AUGUSTA, Maine — A national sporting group linked to the archconservative rocker and activist Ted Nugent said Thursday it would fund a lawsuit against Maine’s Sunday hunting ban.
An advocacy arm of the Kansas-based Hunter Nation said Wednesday it would make a five-figure donation toward a lawsuit filed in an Augusta court last week. The group’s CEO, Luke Hilgemann, declined to give a more specific figure, saying legal costs are hard to predict.
The Sunday hunting lawsuit is a milestone in Maine as the first one to ask that a major state law be overturned because of a constitutional right to food passed by voters here in 2021. Only Maine and Massachusetts still ban hunting on Sundays in a remaining example of a religious “blue law” barring certain activities on church days that dates back to the 1800s.
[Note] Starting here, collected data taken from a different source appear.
Lemma weightRows_In (uid start d : string) (x : option Q)
    (table : gmap (string * string) (gmap string Value)) :
  In (d, x) (weightRows uid start table) <->
  (exists row, table !! (uid, d) = Some row /\ numCol row "weight_lbs" = x) /\
  x <> None /\ String.leb start d = true.
Proof.
  unfold weightRows. rewrite orderByLogDate_In, in_map_iff. split.
  - intros ([d' row] & E & H). cbn [fst snd] in E. injection E as -> <-.
    apply filter_In in H as [H P]. cbn [fst snd] in P.
    apply rowsSince_In in H as [H S].
    split; [now exists row |]. split; [| exact S].
    destruct (numCol row "weight_lbs"); [discriminate | discriminate P].
  - intros ((row & H & <-) & P & S). exists (d, row). split; [reflexivity |].
    apply filter_In. split; [now apply rowsSince_In |].
    cbn [fst snd]. destruct (numCol row "weight_lbs"); [reflexivity | contradiction].
Qed.

(** On 20 March the seven-day history of user-1 is not confined to
    13 .. 20 March: it holds the row of 25 March. *)
Lemma C8_counterexample :
  ~ inWindow (windowStart sameMonthDaysBefore range7d lateEvening)
      (getLocalDateString lateEvening)
      (weightRows "user-1" (windowStart sameMonthDaysBefore range7d lateEvening)
         sampleTable).
Proof.
  intros H. destruct (H "2024-03-25" (Some 150%Q)) as [_ F].
  - vm_compute. auto.
  - vm_compute in F. discriminate F.
Qed.

(** What the chart gets on 20 March for the sample table: the row of
    25 March is part of it. *)
Example getWeightHistory_sample :
  fst (getWeightHistory sameMonthDaysBefore parseIsoDay range7d lateEvening None
         (withTable sampleTable (signedIn lateEvening))) =
  mkWeightDataPoint "03/14" (Some 151%Q) ::
  mkWeightDataPoint "03/25" (Some 150%Q) :: nil.
Proof. vm_compute. reflexivity. Qed.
Eroding the ban is a perennial topic in the Maine Legislature, with lawmakers considering roughly 35 attempts in the last 45 years to do so. But it has survived with most hunters in favor of it and most landowners — particularly those in southern Maine — generally opposed. The Legislature has been wary because hunting here largely relies on access to private land.
The lawsuit was organized by the Maine Hunters United for Sunday Hunting, a coalition led by Democratic lobbyist Jared Bornstein that lobbied on the cause in the Legislature. He is out in front of other sporting groups here, including the influential Sportsman’s Alliance of Maine, which supports Sunday hunting but opposed the most recent legislative bid.
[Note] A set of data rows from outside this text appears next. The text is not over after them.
(** * Negative viewport height example: viewport, winding and rebuild policy

    A shallow embedding of [examples/negativeviewportheight/negativeviewportheight.cpp].
    The C++ [float] fields of [vk::Viewport] and of the quad vertices are
    modelled as IEEE-754 binary32 values through the parameterised
    specification of [SpecFloat] (24 bits of precision, [emax = 128]);
    [int32_t] and [uint32_t] values are integers in [Z]; Vulkan calls are
    recorded in an explicit log threaded through a small state-and-error
    monad. *)

From stdpp Require Import base list gmap strings.
From Stdlib Require Import ZArith Lia Lqa Bool Floats.SpecFloat QArith Qpower.
Open Scope Z_scope.

(** ** binary32 arithmetic *)

Module F32.
Definition prec : Z := 24.
Definition emax : Z := 128.
Definition float := spec_float.

(** Conversion of an integer to [float] ([(float)height], and the implicit
    conversion of [offsetx] in [viewport.x = offsetx]): round to nearest,
    ties to even. *)
Definition of_Z (z : Z) : float := binary_normalize prec emax z 0 false.

Definition neg : float -> float := SFopp.
Definition sub : float -> float -> float := SFsub prec emax.
Definition mul : float -> float -> float := SFmul prec emax.
Definition div : float -> float -> float := SFdiv prec emax.

(** The literals [0.0f] and [1.0f]. *)
Definition zero : float := S754_zero false.
Definition one : float := S754_finite false 8388608 (-23).

Definition is_finite (x : float) : bool :=
  match x with S754_zero _ | S754_finite _ _ _ => true | _ => false end.

Definition is_positive (x : float) : bool :=
  match x with S754_finite false _ _ => true | _ => false end.

(** The integer a float denotes, when it denotes one. *)
Definition to_Z (x : float) : option Z :=
  match x with
  | S754_zero _ => Some 0
  | S754_finite s m e =>
      if 0 <=? e then Some (cond_Zopp s (Zpos m * 2 ^ e))
      else if Zpos m mod 2 ^ (- e) =? 0
           then Some (cond_Zopp s (Zpos m / 2 ^ (- e)))
           else None
  | _ => None
  end.

(** The rational a finite float denotes (0 for infinities and NaN, which
    [is_finite] tells apart). *)
Definition to_Q (x : float) : Q :=
  match x with
  | S754_finite s m e =>
      let v := (inject_Z (Zpos m) * (2 # 1) ^ e)%Q in
      if s then (- v)%Q else v
  | _ => 0%Q
  end.
End F32.

(** ** Vulkan values

    Handles, result codes and enumerators with the numbers the Vulkan
    headers ([vulkan_core.h]) give them: [VK_SUCCESS = 0],
    [VK_CULL_MODE_NONE = 0], [VK_CULL_MODE_FRONT_BIT = 1],
    [VK_CULL_MODE_BACK_BIT = 2], [VK_CULL_MODE_FRONT_AND_BACK = 3]. *)

Definition handle := Z.
Definition VK_NULL_HANDLE : handle := 0.

Definition VkResult := Z.
Definition VK_SUCCESS : VkResult := 0.

Definition VK_CULL_MODE_NONE : Z := 0.
Definition VK_CULL_MODE_FRONT_BIT : Z := 1.
Definition VK_CULL_MODE_BACK_BIT : Z := 2.
Definition VK_CULL_MODE_FRONT_AND_BACK : Z := 3.

Inductive VkFrontFace := VK_FRONT_FACE_COUNTER_CLOCKWISE | VK_FRONT_FACE_CLOCKWISE.
Inductive VkPolygonMode := VK_POLYGON_MODE_FILL.
Inductive VkDynamicState := VK_DYNAMIC_STATE_VIEWPORT | VK_DYNAMIC_STATE_SCISSOR.

(** [uint32_t] wrap-around, for the [VkCullModeFlags] member. *)
Definition u32 (z : Z) : Z := z mod 2 ^ 32.

Record Viewport := {
  vp_x : F32.float; vp_y : F32.float;
  vp_width : F32.float; vp_height : F32.float;
  vp_minDepth : F32.float; vp_maxDepth : F32.float
}.

Record RasterizationState := {
  polygonMode : VkPolygonMode;
  lineWidth : F32.float;
  rs_cullMode : Z;
  frontFace : VkFrontFace
}.

Record PipelineCreateInfo := {
  rasterizationState : RasterizationState;
  dynamicStates : list VkDynamicState
}.

(** The members of [struct Quad] and of [struct DescriptorSets], used as the
    names of the buffers and descriptor sets a command binds. *)
Inductive QuadBuffer := BufVerticesYUp | BufVerticesYDown | BufIndicesCCW | BufIndicesCW.
Inductive DescriptorSet := SetCW | SetCCW.

(** The two members of [struct Textures], the files [loadAssets] reads them
    from (lines 151-152), and the texture [setupDescriptors] writes into each
    descriptor set (lines 212-215). *)
Inductive Texture := TextureCW | TextureCCW.

Definition texture_file (t : Texture) : string :=
  match t with
  | TextureCW => "textures/texture_orientation_cw_rgba.ktx"
  | TextureCCW => "textures/texture_orientation_ccw_rgba.ktx"
  end.

Definition writeDescriptorSets (ds : DescriptorSet) : Texture :=
  match ds with
  | SetCW => TextureCW
  | SetCCW => TextureCCW
  end.

(** The commands a draw command buffer holds. [CmdDrawUI] stands for the
    base class's [drawUI], whose own commands are not part of the example. *)
Inductive Cmd :=
| CmdBeginRenderPass (framebuffer : nat) (x y w h : Z)
| CmdBindPipeline (p : handle)
| CmdSetViewport (vp : Viewport)
| CmdSetScissor (a b c d : Z)
| CmdBindDescriptorSets (ds : DescriptorSet)
| CmdBindIndexBuffer (b : QuadBuffer) (offset : Z)
| CmdBindVertexBuffers (b : QuadBuffer) (offset : Z)
| CmdDrawIndexed (indexCount instanceCount firstIndex vertexOffset firstInstance : Z)
| CmdDrawUI
| CmdEndRenderPass.

(** Calls into the device that change what is alive or can fail. *)
Inductive Call :=
| CallDestroyPipeline (p : handle)
| CallLoadShader (path : string)
| CallCreateGraphicsPipelines (ci : PipelineCreateInfo)
| CallBeginCommandBuffer (i : nat)
| CallEndCommandBuffer (i : nat).

(** What the driver answers to a call: a result code and, for a creating
    call, the handle it writes. *)
Record Reply := { result : VkResult; created : handle }.

(** ** Geometry ([loadAssets]) *)

Record Vertex := { pos : F32.float * F32.float * F32.float; uv : F32.float * F32.float }.

Definition mkVertex (x y z u v : F32.float) : Vertex := {| pos := (x, y, z); uv := (u, v) |}.

Section Geometry.
Import F32.

(** [const float ar = (float)height / (float)width;] *)
Definition aspect (width height : Z) : float := div (of_Z height) (of_Z width).

(** OpenGL style (y points upwards). *)
Definition verticesYPos (ar : float) : list Vertex :=
  [ mkVertex (mul (neg one) ar) one one zero one;
    mkVertex (mul (neg one) ar) (neg one) one zero zero;
    mkVertex (mul one ar) (neg one) one one zero;
    mkVertex (mul one ar) one one one one ].

(** Vulkan style (y points downwards). *)
Definition verticesYNeg (ar : float) : list Vertex :=
  [ mkVertex (mul (neg one) ar) (neg one) one zero one;
    mkVertex (mul (neg one) ar) one one zero zero;
    mkVertex (mul one ar) one one one zero;
    mkVertex (mul one ar) (neg one) one one one ].

Definition indices_ccw : list nat := [2; 1; 0; 0; 3; 2]%nat.
Definition indices_cw : list nat := [0; 1; 2; 2; 3; 0]%nat.
End Geometry.

(** What the four buffers of [struct Quad] hold. *)
Record Quad := {
  verticesYUp : list Vertex;
  verticesYDown : list Vertex;
  indicesCCW : list nat;
  indicesCW : list nat
}.

Definition loadAssets (width height : Z) : Quad :=
  let ar := aspect width height in
  {| verticesYUp := verticesYPos ar;
     verticesYDown := verticesYNeg ar;
     indicesCCW := indices_ccw;
     indicesCW := indices_cw |}.

(** ** The example's state *)

(** The user-visible settings, lines 31-36. *)
Record Settings := {
  negativeViewport : bool;
  offsety : Z;
  offsetx : Z;
  windingOrder : Z;
  cullMode : Z;
  quadType : Z
}.

Definition defaultSettings : Settings :=
  {| negativeViewport := true;
     offsety := 0;
     offsetx := 0;
     windingOrder := 1;
     cullMode := VK_CULL_MODE_BACK_BIT;
     quadType := 0 |}.

(** The example object together with the part of the device it talks to:
    the contents of the draw command buffers, the pipelines alive, the calls
    made so far and the driver's answers, indexed by call number. *)
Record World := {
  settings : Settings;
  pipeline : handle;
  prepared : bool;
  width : Z;
  height : Z;
  drawCmdBuffers : list (list Cmd);
  livePipelines : gset Z;
  calls : list Call;
  replies : nat -> Reply
}.

(** The object after its constructor, on a [width] x [height] swapchain with
    [n] images. *)
Definition VulkanExample (w h : Z) (n : nat) (drv : nat -> Reply) : World :=
  {| settings := defaultSettings;
     pipeline := VK_NULL_HANDLE;
     prepared := false;
     width := w;
     height := h;
     drawCmdBuffers := replicate n [];
     livePipelines := ∅;
     calls := [];
     replies := drv |}.

Definition set_settings (s : Settings) (w : World) : World :=
  {| settings := s; pipeline := pipeline w; prepared := prepared w;
     width := width w; height := height w; drawCmdBuffers := drawCmdBuffers w;
     livePipelines := livePipelines w; calls := calls w; replies := replies w |}.

Definition set_pipeline (p : handle) (w : World) : World :=
  {| settings := settings w; pipeline := p; prepared := prepared w;
     width := width w; height := height w; drawCmdBuffers := drawCmdBuffers w;
     livePipelines := livePipelines w; calls := calls w; replies := replies w |}.

Definition set_prepared (b : bool) (w : World) : World :=
  {| settings := settings w; pipeline := pipeline w; prepared := b;
     width := width w; height := height w; drawCmdBuffers := drawCmdBuffers w;
     livePipelines := livePipelines w; calls := calls w; replies := replies w |}.

Definition set_drawCmdBuffers (l : list (list Cmd)) (w : World) : World :=
  {| settings := settings w; pipeline := pipeline w; prepared := prepared w;
     width := width w; height := height w; drawCmdBuffers := l;
     livePipelines := livePipelines w; calls := calls w; replies := replies w |}.

Definition set_livePipelines (s : gset Z) (w : World) : World :=
  {| settings := settings w; pipeline := pipeline w; prepared := prepared w;
     width := width w; height := height w; drawCmdBuffers := drawCmdBuffers w;
     livePipelines := s; calls := calls w; replies := replies w |}.

Definition set_calls (l : list Call) (w : World) : World :=
  {| settings := settings w; pipeline := pipeline w; prepared := prepared w;
     width := width w; height := height w; drawCmdBuffers := drawCmdBuffers w;
     livePipelines := livePipelines w; calls := l; replies := replies w |}.

(** ** A state and abort monad

    [VK_CHECK_RESULT] ends the process on any result other than
    [VK_SUCCESS]; [Fatal] keeps the world as it was at that point. *)

Inductive Outcome (A : Type) :=
| Done (a : A) (w : World)
| Fatal (r : VkResult) (w : World).
Arguments Done {A} a w.
Arguments Fatal {A} r w.

Definition M (A : Type) : Type := World -> Outcome A.

#[global] Instance M_ret : MRet M := fun A a w => Done a w.
#[global] Instance M_bind : MBind M := fun A B f m w =>
  match m w with
  | Done a w' => f a w'
  | Fatal r w' => Fatal r w'
  end.

Definition gets {A} (f : World -> A) : M A := fun w => Done (f w) w.
Definition modify (f : World -> World) : M unit := fun w => Done tt (f w).
Definition abort {A} (r : VkResult) : M A := fun w => Fatal r w.

Definition when (b : bool) (m : M unit) : M unit := if b then m else mret tt.

(** The driver's answer to the call about to be made, and the call logged. *)
Definition call (c : Call) : M Reply :=
  fun w => Done (replies w (length (calls w))) (set_calls (calls w ++ [c]) w).

(** Modelled from the spec: the macro [VK_CHECK_RESULT] is defined in the
    base library, not in the example; every fallible operation is checked at
    the call site and any failure ends the process. *)
Definition VK_CHECK_RESULT (m : M VkResult) : M unit :=
  r ← m; if decide (r = VK_SUCCESS) then mret tt else abort r.

(** ** Device calls *)

Definition vkDestroyPipeline (p : handle) : M unit :=
  call (CallDestroyPipeline p);;
  modify (fun w => set_livePipelines (livePipelines w ∖ {[p]}) w).

(** On success the new handle is written to [pipeline] and becomes alive; on
    failure the driver writes [VK_NULL_HANDLE]. *)
Definition vkCreateGraphicsPipelines (ci : PipelineCreateInfo) : M VkResult :=
  r ← call (CallCreateGraphicsPipelines ci);
  (if decide (result r = VK_SUCCESS)
   then modify (fun w => set_pipeline (created r)
                           (set_livePipelines ({[created r]} ∪ livePipelines w) w))
   else modify (set_pipeline VK_NULL_HANDLE));;
  mret (result r).

(** Modelled from the spec: [loadShader] is the base class's shader-loading
    facility, which takes a path and a stage and returns a stage handle; here
    it is the call it makes. *)
Definition loadShader (path : string) : M unit :=
  call (CallLoadShader path);; mret tt.

(** Beginning a command buffer empties it. *)
Definition vkBeginCommandBuffer (i : nat) : M VkResult :=
  r ← call (CallBeginCommandBuffer i);
  (if decide (result r = VK_SUCCESS)
   then modify (fun w => set_drawCmdBuffers (<[i := []]> (drawCmdBuffers w)) w)
   else mret tt);;
  mret (result r).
Hunter Nation is most notable for its influence in Wisconsin politics and lobbying across the country to liberalize hunting seasons. Hilgemann is a Republican operative based in that state and once ran the top advocacy group founded by David and Charles Koch, the billionaire brothers known for a network of influential conservative groups.
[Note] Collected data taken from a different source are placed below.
(** [rint] in round-to-nearest-even arithmetic: below [2^52] adding and
    removing [2^52] leaves the nearest integer, which takes the sign of the
    argument (so [-0.3] and [-0.0] give [-0.0]); from [2^52] on every float is
    an integer. *)
Definition float_rint (x : float) : float :=
  if PrimFloat.ltb (PrimFloat.abs x) two_52 then
    let r := PrimFloat.sub (PrimFloat.add (PrimFloat.abs x) two_52) two_52 in
    if PrimFloat.get_sign x then PrimFloat.opp r else r
  else x.

Definition float_round_digits (x : float) (d : Z) : float :=
  if (0 <=? d)%Z then
    PrimFloat.div (float_rint (PrimFloat.mul x (float_of_Z (10 ^ d)))) (float_of_Z (10 ^ d))
  else
    PrimFloat.mul (float_rint (PrimFloat.div x (float_of_Z (10 ^ (- d))))) (float_of_Z (10 ^ (- d))).

#[global] Instance float_arith : Arith float := {|
  nabs := PrimFloat.abs;
  nopp := PrimFloat.opp;
  nadd := PrimFloat.add;
  nmul := PrimFloat.mul;
  ndiv := PrimFloat.div;
  nround := float_round_digits;
  of_int := float_of_Z;
|}.

(** ** Decimal text of exact rationals

    The text Python's [repr] prints for a float whose shortest decimal is the
    decimal expansion of the rational: the digits with a point (and [.0]
    after a whole number) for magnitudes from [1e-04] up to, not including,
    [1e+16], and one digit, a point, the other digits and an exponent of at
    least two digits outside.  Rationals have no infinity, no not-a-number and
    one zero only; an expansion that does not end is cut. *)

Definition digit_char (d : Z) : Ascii.ascii := Ascii.ascii_of_N (48 + Z.to_N d).

Definition digit_value (c : Ascii.ascii) : option Z :=
  let n := Ascii.N_of_ascii c in
  if (48 <=? n)%N && (n <=? 57)%N then Some (Z.of_N (n - 48)) else None.

Definition natural_text (n : Z) : string :=
  DecimalString.NilEmpty.string_of_uint (N.to_uint (Z.to_N n)).

Fixpoint frac_digits (fuel : nat) (r : Q) : string :=
  match fuel with
  | O => EmptyString
  | S fuel' =>
      let d := Qfloor (r * 10) in
      let r' := (r * 10 - inject_Z d)%Q in
      String (digit_char d) (if Qeq_bool r' 0 then EmptyString else frac_digits fuel' r')
  end.

(** For [0 < a < 1]: the exponent of the first digit of [a] that is not
    zero. *)
Fixpoint exponent_below_one (fuel : nat) (a : Q) (e : Z) : Z :=
  match fuel with
  | O => e
  | S fuel' => if Qle_bool 1 a then e else exponent_below_one fuel' (a * 10) (e - 1)
  end.

(** For [0 < a]: the [e] with [10^e ≤ a < 10^(e+1)]. *)
Definition decimal_exponent (a : Q) : Z :=
  if Qle_bool 1 a then Z.of_nat (String.length (natural_text (Qfloor a))) - 1
  else exponent_below_one (S (String.length (natural_text (Zpos (Qden a))))) a 0.

Definition exponent_text (e : Z) : string :=
  (if (e <? 0)%Z then "e-" else "e+")
    +:+ (if (Z.abs e <? 10)%Z then "0" else "") +:+ natural_text (Z.abs e).

Definition Q_repr (q : Q) : string :=
  let a := Qabs q in
  let sign := if Qlt_le_dec q 0 then "-" else "" in
  if Qeq_bool a 0 then "0.0"
  else
    let e := decimal_exponent a in
    if (e <=? -5)%Z || (16 <=? e)%Z then
      let m := if (0 <=? e)%Z then (a / inject_Z (10 ^ e))%Q else (a * inject_Z (10 ^ (- e)))%Q in
      let first := Qfloor m in
      let r := (m - inject_Z first)%Q in
      sign +:+ natural_text first
        +:+ (if Qeq_bool r 0 then "" else "." +:+ frac_digits 16 r)
        +:+ exponent_text e
    else
      let whole := Qfloor a in
      sign +:+ natural_text whole +:+ "." +:+ frac_digits 20 (a - inject_Z whole).

(** ** The least squares line in exact arithmetic *)

Definition Qsum (l : list Q) : Q := foldr Qplus 0%Q l.

(** The closed form of the least squares line. *)
Definition normal_equations_line (xs ys : list Q) : Q * Q :=
  let n := inject_Z (Z.of_nat (length xs)) in
  let sx := Qsum xs in
  let sy := Qsum ys in
  let sxx := Qsum (zip_with Qmult xs xs) in
  let sxy := Qsum (zip_with Qmult xs ys) in
  let slope := ((n * sxy - sx * sy) / (n * sxx - sx * sx))%Q in
  (Qred slope, Qred ((sy - slope * sx) / n)).

(** ** The line the plotting helper draws

    [Series.min] and [Series.max] need an order on the numbers. *)

Class ArithOrder (num : Type) : Type := {
  nmin : num → num → num;
  nmax : num → num → num;
}.

#[global] Instance Q_order : ArithOrder Q := {|
  nmin := Qmin;
  nmax := Qmax;
|}.

Section Plot.
Context {num : Type} `{Arith num} `{ArithOrder num}.

(** [plot_mixed_effects_fit(data, x, color, poke2fit_me_params)]: the value
    is the segment handed to [plt.plot], as its two end points.
    [data.poke.unique()[0]] raises on a facet without events before a minimum
    is taken; on a facet with events it is the poke of the first one. *)
Definition plot_mixed_effects_fit (data : list (Event num)) (poke2fit_me_params : DataFrame num) :
    result ((num * num) * (num * num)) :=
  match data with
  | [] => Raise (IndexError "index 0 is out of bounds for axis 0 with size 0")
  | first :: others =>
      let poke := poke first in
      let xmin := foldl nmin (single_release_vol first) (single_release_vol <$> others) in
      let xmax := foldl nmax (single_release_vol first) (single_release_vol <$> others) in
      intercept ← loc poke2fit_me_params poke "i";
      slope ← loc poke2fit_me_params poke "s";
      let ymin := nadd intercept (nmul slope xmin) in
      let ymax := nadd intercept (nmul slope xmax) in
      mret ((xmin, ymin), (xmax, ymax))
  end.
End Plot.

(** ** An example installation

    A data directory with the three logs of the specification's example
    (dated 2023-01-01, 2023-06-15 and 2022-12-31), stand-ins for the library
    functions that are enough to run the script on it in exact arithmetic,
    and a second directory holding a file whose name has no timestamp. *)

Module Demo.

(** Reads a [YYYY-MM-DD-HHMMSS] stamp as the number its digits spell; the
    stamps are tz-naive, and the empty stamp is not a time. *)
Fixpoint stamp_value (s : string) (acc : Z) : option Z :=
  match s with
  | EmptyString => Some acc
  | String c s' =>
      match digit_value c with
      | Some d => stamp_value s' (10 * acc + d)%Z
      | None => if Ascii.eqb c "-" then stamp_value s' acc else None
      end
  end.

Definition parse_stamp (s : string) : result Timestamp :=
  match s, stamp_value s 0 with
  | EmptyString, _ => Ok NaT
  | String _ _, Some t => Ok (Instant false t)
  | String _ _, None =>
      Raise (ValueError ("Unknown datetime string format, unable to parse: " +:+ s))
  end.

Definition june_rows : list tsv_row :=
  [ {| subtype := "run_start"; content := "" |};
    {| subtype := "print";
       content := "{'poke': 'A1', 'release_duration': 100, 'release_weight': -0.45, 'n_release': 10}" |};
    {| subtype := "print";
       content := "{'poke': 'B2', 'release_duration': 65, 'release_weight': 0.2, 'n_release': 10}" |};
    {| subtype := "task";
       content := "reward" |};
    {| subtype := "print";
       content := "{'poke': 'A1', 'release_duration': 190, 'release_weight': 0.9, 'n_release': 10}" |};
    {| subtype := "print";
       content := "{'poke': 'B2', 'release_duration': 185, 'release_weight': -0.6, 'n_release': 10}" |} ].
The hunting group sued Wisconsin last year to force a wolf hunt that has been on hold during a wider fight with environmental groups and tribes. It also backed a Republican-backed “Sporting Freedom Package” of bills that died or were vetoed by Democratic Gov. Tony Evers. It lobbied on Sunday hunting in Maine and worked on a successful Virginia effort to expand it there.
“For us, we just can’t come up with a good reason as to why hunters shouldn’t be allowed to pursue a legal ethical tag that they’ve purchased on Sunday just because this outdated law prohibits them from doing so,” Hilgemann said.
Hunter Nation has gained attention for its affiliation with Nugent, who was named the group’s “national spokesman” last summer. His music career peaked in the 1970s. Since then, he has become an activist known as much for his extreme comments, including in 2014, when he referred to then-President Barack Obama as a “subhuman mongrel.”